→ Aim of the task
If a line in the entries below includes "split", pick it out and copy it.

***** Supplied information

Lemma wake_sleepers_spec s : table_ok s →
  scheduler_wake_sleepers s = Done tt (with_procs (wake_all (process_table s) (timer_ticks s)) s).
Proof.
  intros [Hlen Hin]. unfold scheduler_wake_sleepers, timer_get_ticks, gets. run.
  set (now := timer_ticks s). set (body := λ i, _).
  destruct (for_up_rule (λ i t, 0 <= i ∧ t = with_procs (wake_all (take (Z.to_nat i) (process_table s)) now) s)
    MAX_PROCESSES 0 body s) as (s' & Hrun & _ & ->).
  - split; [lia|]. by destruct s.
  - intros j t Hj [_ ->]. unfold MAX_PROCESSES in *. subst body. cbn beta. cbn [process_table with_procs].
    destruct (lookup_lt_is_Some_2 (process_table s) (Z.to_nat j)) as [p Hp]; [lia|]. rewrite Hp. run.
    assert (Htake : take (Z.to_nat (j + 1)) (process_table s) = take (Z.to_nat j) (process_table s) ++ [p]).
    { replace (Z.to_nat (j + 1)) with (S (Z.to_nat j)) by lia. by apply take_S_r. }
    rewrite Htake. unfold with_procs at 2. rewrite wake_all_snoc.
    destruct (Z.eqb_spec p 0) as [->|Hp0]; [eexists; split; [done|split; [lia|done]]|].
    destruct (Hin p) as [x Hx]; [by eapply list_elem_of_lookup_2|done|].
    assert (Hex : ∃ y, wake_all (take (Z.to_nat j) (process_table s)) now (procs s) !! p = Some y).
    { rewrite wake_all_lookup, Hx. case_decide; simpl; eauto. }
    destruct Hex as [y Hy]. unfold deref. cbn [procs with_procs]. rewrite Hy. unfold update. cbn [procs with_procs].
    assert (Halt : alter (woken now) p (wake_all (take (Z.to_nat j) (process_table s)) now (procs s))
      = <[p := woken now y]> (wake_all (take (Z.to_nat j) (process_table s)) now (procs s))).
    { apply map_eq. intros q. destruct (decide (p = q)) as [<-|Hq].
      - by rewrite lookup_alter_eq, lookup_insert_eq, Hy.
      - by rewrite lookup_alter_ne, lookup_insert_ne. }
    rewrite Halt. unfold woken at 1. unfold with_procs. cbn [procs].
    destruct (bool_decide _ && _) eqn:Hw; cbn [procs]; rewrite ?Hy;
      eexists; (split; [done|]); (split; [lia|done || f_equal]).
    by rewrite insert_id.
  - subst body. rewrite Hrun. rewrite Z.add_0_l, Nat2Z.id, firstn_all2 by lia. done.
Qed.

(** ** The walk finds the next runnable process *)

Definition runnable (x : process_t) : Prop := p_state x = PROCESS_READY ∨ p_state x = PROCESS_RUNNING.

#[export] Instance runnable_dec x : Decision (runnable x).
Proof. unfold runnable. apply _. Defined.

**********
***** Supplied information

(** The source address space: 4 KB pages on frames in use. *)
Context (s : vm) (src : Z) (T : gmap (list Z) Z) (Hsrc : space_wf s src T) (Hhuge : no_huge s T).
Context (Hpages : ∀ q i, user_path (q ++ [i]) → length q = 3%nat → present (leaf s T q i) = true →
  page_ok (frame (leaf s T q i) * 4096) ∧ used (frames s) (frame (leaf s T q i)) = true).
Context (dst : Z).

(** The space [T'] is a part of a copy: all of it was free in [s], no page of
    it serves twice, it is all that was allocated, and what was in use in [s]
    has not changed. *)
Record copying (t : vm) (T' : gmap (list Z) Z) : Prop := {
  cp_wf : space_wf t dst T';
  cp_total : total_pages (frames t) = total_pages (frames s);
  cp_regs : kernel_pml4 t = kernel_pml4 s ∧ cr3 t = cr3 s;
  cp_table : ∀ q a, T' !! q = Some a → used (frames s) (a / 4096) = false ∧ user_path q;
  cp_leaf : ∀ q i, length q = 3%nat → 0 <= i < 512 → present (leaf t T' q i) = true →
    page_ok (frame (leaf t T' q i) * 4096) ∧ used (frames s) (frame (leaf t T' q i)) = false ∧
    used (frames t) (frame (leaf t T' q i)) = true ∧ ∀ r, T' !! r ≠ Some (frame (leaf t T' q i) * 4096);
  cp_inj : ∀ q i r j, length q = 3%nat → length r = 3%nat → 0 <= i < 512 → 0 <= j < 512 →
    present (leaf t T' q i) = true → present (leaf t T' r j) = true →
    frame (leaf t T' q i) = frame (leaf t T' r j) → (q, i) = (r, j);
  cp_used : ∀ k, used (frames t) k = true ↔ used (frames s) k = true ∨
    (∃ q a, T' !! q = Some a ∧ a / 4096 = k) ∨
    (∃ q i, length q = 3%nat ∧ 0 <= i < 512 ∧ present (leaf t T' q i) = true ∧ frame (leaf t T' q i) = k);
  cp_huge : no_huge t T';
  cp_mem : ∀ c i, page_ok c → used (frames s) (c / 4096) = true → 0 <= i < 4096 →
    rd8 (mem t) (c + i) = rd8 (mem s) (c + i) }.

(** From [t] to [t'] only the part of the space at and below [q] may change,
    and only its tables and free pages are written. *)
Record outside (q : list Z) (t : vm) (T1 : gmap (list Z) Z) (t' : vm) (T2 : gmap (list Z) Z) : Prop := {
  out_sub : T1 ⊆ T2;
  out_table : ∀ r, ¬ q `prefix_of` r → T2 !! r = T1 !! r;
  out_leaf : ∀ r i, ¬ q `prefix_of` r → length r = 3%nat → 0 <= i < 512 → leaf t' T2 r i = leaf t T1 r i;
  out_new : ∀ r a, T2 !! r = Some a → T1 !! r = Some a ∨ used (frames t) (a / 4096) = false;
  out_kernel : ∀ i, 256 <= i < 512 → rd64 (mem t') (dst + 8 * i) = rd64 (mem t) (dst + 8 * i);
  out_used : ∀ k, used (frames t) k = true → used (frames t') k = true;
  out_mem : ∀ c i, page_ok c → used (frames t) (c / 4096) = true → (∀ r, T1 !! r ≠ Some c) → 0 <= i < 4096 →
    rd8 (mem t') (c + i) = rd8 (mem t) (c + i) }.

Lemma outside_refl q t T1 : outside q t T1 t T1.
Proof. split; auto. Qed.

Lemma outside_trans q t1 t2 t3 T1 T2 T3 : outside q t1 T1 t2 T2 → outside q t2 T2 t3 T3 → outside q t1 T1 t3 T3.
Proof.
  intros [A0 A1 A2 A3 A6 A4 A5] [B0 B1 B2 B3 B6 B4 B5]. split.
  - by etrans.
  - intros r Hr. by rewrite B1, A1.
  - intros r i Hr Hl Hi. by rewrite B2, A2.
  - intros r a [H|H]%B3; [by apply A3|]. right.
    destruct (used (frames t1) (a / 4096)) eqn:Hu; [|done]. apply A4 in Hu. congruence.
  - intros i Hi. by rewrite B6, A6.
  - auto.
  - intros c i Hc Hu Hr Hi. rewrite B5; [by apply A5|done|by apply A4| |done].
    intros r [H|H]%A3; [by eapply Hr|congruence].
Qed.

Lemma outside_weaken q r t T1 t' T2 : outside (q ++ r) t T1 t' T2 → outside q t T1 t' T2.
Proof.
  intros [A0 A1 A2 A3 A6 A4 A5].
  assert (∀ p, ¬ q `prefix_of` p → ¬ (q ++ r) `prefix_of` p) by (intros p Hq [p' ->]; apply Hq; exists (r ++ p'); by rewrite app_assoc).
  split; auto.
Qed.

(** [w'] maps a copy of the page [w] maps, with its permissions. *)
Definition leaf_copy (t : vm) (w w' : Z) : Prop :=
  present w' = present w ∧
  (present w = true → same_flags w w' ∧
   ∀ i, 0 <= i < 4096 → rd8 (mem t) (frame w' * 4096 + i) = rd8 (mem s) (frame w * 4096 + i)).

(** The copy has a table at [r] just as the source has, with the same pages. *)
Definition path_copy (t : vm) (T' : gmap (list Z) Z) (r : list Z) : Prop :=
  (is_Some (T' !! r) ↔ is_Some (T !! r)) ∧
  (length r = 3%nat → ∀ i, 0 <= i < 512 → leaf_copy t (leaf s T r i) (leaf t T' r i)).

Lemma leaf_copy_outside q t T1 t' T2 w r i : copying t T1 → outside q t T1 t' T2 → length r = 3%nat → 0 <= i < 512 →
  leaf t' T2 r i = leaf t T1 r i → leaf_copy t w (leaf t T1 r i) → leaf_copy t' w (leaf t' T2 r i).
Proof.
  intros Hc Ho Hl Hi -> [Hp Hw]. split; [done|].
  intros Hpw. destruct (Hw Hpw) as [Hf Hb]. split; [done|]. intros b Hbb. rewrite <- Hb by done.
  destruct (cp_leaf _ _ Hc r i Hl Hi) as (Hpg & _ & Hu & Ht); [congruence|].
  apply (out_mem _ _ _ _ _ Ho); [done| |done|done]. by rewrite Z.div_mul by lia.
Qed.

**********

→ Expected answer
  - split; [lia|]. by destruct s.
    destruct (Z.eqb_spec p 0) as [->|Hp0]; [eexists; split; [done|split; [lia|done]]|].
      eexists; (split; [done|]); (split; [lia|done || f_equal]).
Proof. split; auto. Qed.
  intros [A0 A1 A2 A3 A6 A4 A5] [B0 B1 B2 B3 B6 B4 B5]. split.
  split; auto.
  intros Hc Ho Hl Hi -> [Hp Hw]. split; [done|].
  intros Hpw. destruct (Hw Hpw) as [Hf Hb]. split; [done|]. intros b Hbb. rewrite <- Hb by done.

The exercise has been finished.